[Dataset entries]
(* ===== verification/SimCard.v ===== *)
(** * The smart-card reader: safety against any host and any card

    [apps/sim-reader/main.c] once more, with nothing assumed about the serial line, the
    card, the I2C bus or the timer: which runs can leave the bounds of a buffer. *)
From S2P Require Import Prelude Machine Board Regs Clock Stopwatch Wdt Usart Smbus SimReader.

Section Safe.
Context {D : Type} `{!Device D} `{B : Board} `{Hw : !I2cHw D reader}.
Implicit Types (w : world D reader).

(** The static objects are allocated. *)
Definition allocated (m : gmap Z Z) : Prop :=
  valid_range m request_header 271 /\ valid_range m response_buffer 258 /\ valid_range m atr_buffer 64 /\
  valid_range m t0_parameters 5 /\ valid_range m firmware_string 18.
Definition good w : Prop :=
  ticks_per_s (w_lib w) <> 0 /\ mem_ok (w_mem w) /\ allocated (w_mem w) /\
  0 <= request_size (w_app w) <= CCID_MAX_DATA_SIZE.
(** What every step keeps. *)
Definition kept w w' : Prop :=
  ticks_per_s (w_lib w') = ticks_per_s (w_lib w) /\ (mem_ok (w_mem w) -> mem_ok (w_mem w')) /\
  (forall x, mem_valid (w_mem w) x = true -> mem_valid (w_mem w') x = true) /\ w_app w' = w_app w.
#[local] Instance kept_preorder : PreOrder kept.
Proof.
  split; [by intros w|]. intros w1 w2 w3 (T1 & O1 & V1 & A1) (T2 & O2 & V2 & A2). split_and!; auto; congruence.
Qed.
Lemma kept_valid w w' a n : kept w w' -> valid_range (w_mem w) a n -> valid_range (w_mem w') a n.
Proof. intros (_ & _ & V & _) H x Hx. auto. Qed.
Lemma kept_good w w' : kept w w' -> good w -> good w'.
Proof.
  intros K (Ht & Ho & (H1 & H2 & H3 & H4 & H5) & Hs). pose proof K as (T & O & V & A).
  split; [by rewrite T|]. split; [auto|]. split; [|by rewrite A]. split_and!; by eapply kept_valid.
Qed.
Lemma touched_kept (I : D -> Prop) a n w w' : touched I a n w w' -> kept w w'.
Proof. intros (_ & _ & V & O & A & T). by split_and!. Qed.
Lemma served_kept (I : D -> Prop) w w' : served I w w' -> kept w w'.
Proof. intros H. by eapply touched_kept, (served_touched I 0 0). Qed.
Lemma framed_kept (I : D -> Prop) w w' : framed I w w' -> kept w w'.
Proof. intros H. by eapply served_kept, framed_served. Qed.

Context (E : cause -> world D reader -> Prop) (HE : forall w, E OutOfFuel w) (f : nat).

Lemma sk_rd p Q w : (forall v w', kept w w' -> Q (port_wrap p v) w') -> wp E (rd p) Q f w.
Proof. intros HQ. apply wp_rd. intros v d _. apply HQ. by split_and!. Qed.
Lemma sk_wr p v Q w : (forall w', kept w w' -> Q tt w') -> wp E (wr p v) Q f w.
Proof. intros HQ. apply wp_wr, HQ. by split_and!. Qed.
Lemma sk_st8 a v Q w : mem_valid (w_mem w) a = true -> (forall w', kept w w' -> Q tt w') -> wp E (st8 a v) Q f w.
Proof.
  intros Hv HQ. apply wp_st8; [done|]. apply HQ. split_and!; [done| |intros x Hx; by apply mem_valid_insert|done].
  intros Ho. apply mem_ok_insert; [done|apply u8_range].
Qed.
Lemma sk_ld8 a Q w : mem_valid (w_mem w) a = true -> good w -> (forall b, is_byte b -> Q b w) -> wp E (ld8 a) Q f w.
Proof. intros Hv (_ & Ho & _) HQ. apply wp_ld8; [done|]. apply HQ, Ho. Qed.
Lemma sk_alloc a n Q w : (forall w', kept w w' -> valid_range (w_mem w') a n -> Q tt w') -> wp E (alloc a n) Q f w.
Proof.
  intros HQ. apply wp_alloc, HQ; [|intros x Hx; by apply mem_valid_alloc].
  split_and!; [done|apply mem_ok_alloc|intros x Hx; by apply mem_valid_alloc_mono|done].
Qed.
Lemma sk_serve Q w : good w -> (forall w', kept w w' -> Q tt w') -> wp E wdt_serve Q f w.
Proof.
  intros (Ht & _) HQ. apply (wp_wdt_serve (fun _ => True)); [apply any_stable|done|done|].
  intros w' H. apply HQ. by eapply served_kept.
Qed.
Lemma sk_now Q w : (forall t w', kept w w' -> Q t w') -> wp E stopwatch_get Q f w.
Proof.
  intros HQ. apply (wp_stopwatch_get (fun _ => True)); [apply any_stable|done|].
  intros t w' H. apply HQ. by eapply framed_kept.
Qed.
Lemma sk_elapsed t Q w : good w -> (forall e w', kept w w' -> Q e w') -> wp E (stopwatch_elapsed_ms t) Q f w.
Proof.
  intros (Ht & _) HQ. apply (wp_stopwatch_elapsed_ms (fun _ => True)); [apply any_stable|done|done|].
  intros e w' H. apply HQ. by eapply framed_kept.
Qed.
(** A loop that keeps [kept] and, where it leaves it, [Q]. *)
Lemma sk_iter {X R} (body : X -> M D reader (X + R)) (J : X -> Prop) Q x w :
  good w -> J x ->
  (forall x w', kept w w' -> good w' -> J x ->
     wp E (body x) (fun r w'' => kept w' w'' /\ match r with inl x' => J x' | inr r => kept w w'' -> Q r w'' end) f w') ->
  wp E (iter body x) Q f w.
Proof.
  intros Hg Hx Hb. apply (wp_iter_partial E body (fun x w' => kept w w' /\ J x)); [by split|auto|].
  intros y w' [K Hy]. eapply wp_mono; [apply Hb; [exact K|by eapply kept_good|exact Hy]|].
  intros [y'|r] w'' [K' H']; [split; [|done]|apply H']; by etransitivity.
Qed.
Lemma sk_foldM {X Y} (body : X -> Y -> M D reader X) (J : list Y -> X -> Prop) l Q x w :
  good w -> J [] x ->
  (forall done y todo x w', l = done ++ y :: todo -> kept w w' -> good w' -> J done x ->
     wp E (body x y) (fun r w'' => kept w' w'' /\ J (done ++ [y]) r) f w') ->
  (forall x w', kept w w' -> J l x -> Q x w') -> wp E (foldM body x l) Q f w.
Proof.
  intros Hg Hx Hb HQ. apply (wp_foldM E body (fun done x w' => kept w w' /\ J done x)); [by split| |].
  - intros dn y todo x' w' Hl [K HJ]. eapply wp_mono; [eapply Hb; [exact Hl|exact K|by eapply kept_good|exact HJ]|].
    intros r w'' [K' HJ']. split; [by etransitivity|done].
  - intros x' w' [K HJ]. by apply HQ.
Qed.

(** *** The serial port *)
Lemma sk_level Q w : (forall l w', kept w w' -> 0 <= l -> Q l w') -> wp E (usart_get_rx_fifo_level USART0) Q f w.
Proof.
  intros HQ. apply wp_bind, sk_rd. intros v w' K. apply wp_ret, HQ; [exact K|].
  apply Z.shiftr_nonneg, Z.land_nonneg. right. by vm_compute.
Qed.
Lemma min_range a b : 0 <= a -> 0 <= b -> 0 <= MIN a b <= a.
Proof. unfold MIN. destruct (Z.ltb_spec a b); lia. Qed.
Lemma sk_usart_read data size Q w : good w -> 0 <= size < 0x10000 -> valid_range (w_mem w) data size ->
  (forall w', kept w w' -> Q tt w') -> wp E (usart_read USART0 data size) Q f w.
Proof.
  intros Hg Hs Hv HQ. apply (sk_iter _ (fun off => 0 <= off <= size)); [exact Hg|lia|].
  intros off w1 K1 G1 Hoff. destruct (Z.ltb_spec off size).
  2:{ apply wp_ret. split; [by split_and!|]. intros K. by apply HQ. }
  apply wp_bind. apply (sk_iter _ (fun _ => True)); [exact G1|done|].
  intros [] w2 K2 G2 _. apply wp_bind, sk_level. intros l w3 K3 Hl. apply wp_ret.
  split; [exact K3|]. destruct (l ==? 0); [done|]. intros K13.
  rewrite u32_small by (unfold is_u32; lia).
  pose proof (min_range (size - off) l ltac:(lia) Hl) as Hm. set (n := MIN _ _) in *.
  assert (good w3) as G3 by (by eapply kept_good).
  apply wp_bind. apply (sk_foldM _ (fun done o => o = off + Z.of_nat (length done))); [exact G3|simpl; lia| |].
  - intros dn y todo o w4 Hseq K4 G4 ->. apply seqZ_split in Hseq as [-> Hy].
    apply wp_bind, sk_rd. intros v w5 K5. apply wp_bind, sk_st8.
    + eapply kept_valid; [|exact Hv|]; [|lia]. transitivity w1; [exact K1|]. transitivity w3; [exact K13|].
      by transitivity w4.
    + intros w6 K6. apply wp_ret. rewrite u32_small by (unfold is_u32; lia). rewrite length_app. simpl.
      split; [by transitivity w5|lia].
  - intros o w4 K4 ->. apply wp_ret. rewrite length_seqZ. split; [by transitivity w3|lia].
Qed.
Lemma sk_drain Q w : good w -> (forall w', kept w w' -> Q tt w') -> wp E (tx_drain USART0) Q f w.
Proof.
  intros Hg HQ. apply (sk_iter _ (fun _ => True)); [exact Hg|done|].
  intros [] w1 K1 G1 _. apply wp_bind, wp_bind, wp_bind, sk_rd. intros v w2 K2. apply wp_ret, wp_ret.
  destruct (_ ==? 0).
  - apply wp_ret. split; [exact K2|]. intros K. by apply HQ.
  - apply wp_bind, wp_bind, sk_rd. intros v' w3 K3. apply wp_ret, wp_ret. split; [by transitivity w2|done].
Qed.
Lemma sk_usart_write data size Q w : good w -> 0 <= size < 0x10000 -> valid_range (w_mem w) data size ->
  (forall w', kept w w' -> Q tt w') -> wp E (usart_write USART0 data size) Q f w.
Proof.
  intros Hg Hs Hv HQ. apply (sk_iter _ (fun off => 0 <= off <= size)); [exact Hg|lia|].
  intros off w1 K1 G1 Hoff. destruct (Z.ltb_spec off size).
  2:{ apply wp_ret. split; [by split_and!|]. intros K. by apply HQ. }
  apply wp_bind, sk_drain; [exact G1|]. intros w2 K2. rewrite u32_small by (unfold is_u32; lia).
  pose proof (min_range (size - off) USART_FIFO_SIZE ltac:(lia) ltac:(done)) as Hm. set (n := MIN _ _) in *.
  assert (good w2) as G2 by (by eapply kept_good).
  apply wp_bind. apply (sk_foldM _ (fun done o => o = off + Z.of_nat (length done))); [exact G2|simpl; lia| |].
  - intros dn y todo o w4 Hseq K4 G4 ->. apply seqZ_split in Hseq as [-> Hy].
    apply wp_bind, sk_ld8; [|exact G4|].
    + eapply kept_valid; [|exact Hv|]; [|lia]. transitivity w1; [exact K1|]. by transitivity w2.
    + intros b _. apply wp_bind, sk_wr. intros w5 K5. apply wp_ret.
      rewrite u32_small by (unfold is_u32; lia). rewrite length_app. simpl. split; [exact K5|lia].
  - intros o w4 K4 ->. apply wp_ret. rewrite length_seqZ. split; [by transitivity w2|lia].
Qed.
Lemma sk_putc c Q w : good w -> (forall w', kept w w' -> Q tt w') -> wp E (usart_putc USART0 c) Q f w.
Proof.
  intros Hg HQ. apply wp_bind, sk_alloc. intros w1 K1 V1. apply wp_bind, sk_st8; [apply V1; lia|]. intros w2 K2.
  apply sk_usart_write; [|lia| |].
  - eapply kept_good; [|exact Hg]. by transitivity w1.
  - by eapply kept_valid.
  - intros w3 K3. apply HQ. transitivity w2; [by transitivity w1|done].
Qed.
Lemma sk_getc Q w : good w -> (forall b w', kept w w' -> is_byte b -> Q b w') -> wp E (usart_getc USART0) Q f w.
Proof.
  intros Hg HQ. apply wp_bind, sk_alloc. intros w1 K1 V1. assert (good w1) as G1 by (by eapply kept_good).
  apply wp_bind, sk_usart_read; [exact G1|lia|exact V1|]. intros w2 K2.
  assert (kept w w2) as K by (by transitivity w1).
  apply sk_ld8; [eapply kept_valid; [exact K2|exact V1|lia]|by eapply kept_good|]. intros b Hb. by apply HQ.
Qed.
Lemma sk_flush Q w : good w -> (forall w', kept w w' -> Q tt w') -> wp E (usart_flush USART0) Q f w.
Proof.
  intros Hg HQ. apply wp_bind, sk_drain; [exact Hg|]. intros w1 K1. assert (good w1) as G1 by (by eapply kept_good).
  apply wp_bind. apply (sk_iter _ (fun _ => True)); [exact G1|done|].
  intros [] w2 K2 G2 _. apply wp_bind, wp_bind, sk_rd. intros v w3 K3. apply wp_ret. destruct (_ !=? 0).
  - apply wp_ret. split; [exact K3|]. intros K13. apply sk_wr. intros w4 K4. apply HQ.
    transitivity w1; [done|]. by transitivity w3.
  - apply wp_bind, wp_ret, wp_ret. split; [exact K3|done].
Qed.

* Assignment *
Of the lines above, extract only those from the line with "by transitivity w2." to the line with "intros [] w2 K2 G2 _. apply wp_bind, wp_bind, sk_rd.", both included, exactly as written.

* Output of the task *
    + eapply kept_valid; [|exact Hv|]; [|lia]. transitivity w1; [exact K1|]. by transitivity w2.
    + intros b _. apply wp_bind, sk_wr. intros w5 K5. apply wp_ret.
      rewrite u32_small by (unfold is_u32; lia). rewrite length_app. simpl. split; [exact K5|lia].
  - intros o w4 K4 ->. apply wp_ret. rewrite length_seqZ. split; [by transitivity w2|lia].
Qed.
Lemma sk_putc c Q w : good w -> (forall w', kept w w' -> Q tt w') -> wp E (usart_putc USART0 c) Q f w.
Proof.
  intros Hg HQ. apply wp_bind, sk_alloc. intros w1 K1 V1. apply wp_bind, sk_st8; [apply V1; lia|]. intros w2 K2.
  apply sk_usart_write; [|lia| |].
  - eapply kept_good; [|exact Hg]. by transitivity w1.
  - by eapply kept_valid.
  - intros w3 K3. apply HQ. transitivity w2; [by transitivity w1|done].
Qed.
Lemma sk_getc Q w : good w -> (forall b w', kept w w' -> is_byte b -> Q b w') -> wp E (usart_getc USART0) Q f w.
Proof.
  intros Hg HQ. apply wp_bind, sk_alloc. intros w1 K1 V1. assert (good w1) as G1 by (by eapply kept_good).
  apply wp_bind, sk_usart_read; [exact G1|lia|exact V1|]. intros w2 K2.
  assert (kept w w2) as K by (by transitivity w1).
  apply sk_ld8; [eapply kept_valid; [exact K2|exact V1|lia]|by eapply kept_good|]. intros b Hb. by apply HQ.
Qed.
Lemma sk_flush Q w : good w -> (forall w', kept w w' -> Q tt w') -> wp E (usart_flush USART0) Q f w.
Proof.
  intros Hg HQ. apply wp_bind, sk_drain; [exact Hg|]. intros w1 K1. assert (good w1) as G1 by (by eapply kept_good).
  apply wp_bind. apply (sk_iter _ (fun _ => True)); [exact G1|done|].
  intros [] w2 K2 G2 _. apply wp_bind, wp_bind, sk_rd. intros v w3 K3. apply wp_ret. destruct (_ !=? 0).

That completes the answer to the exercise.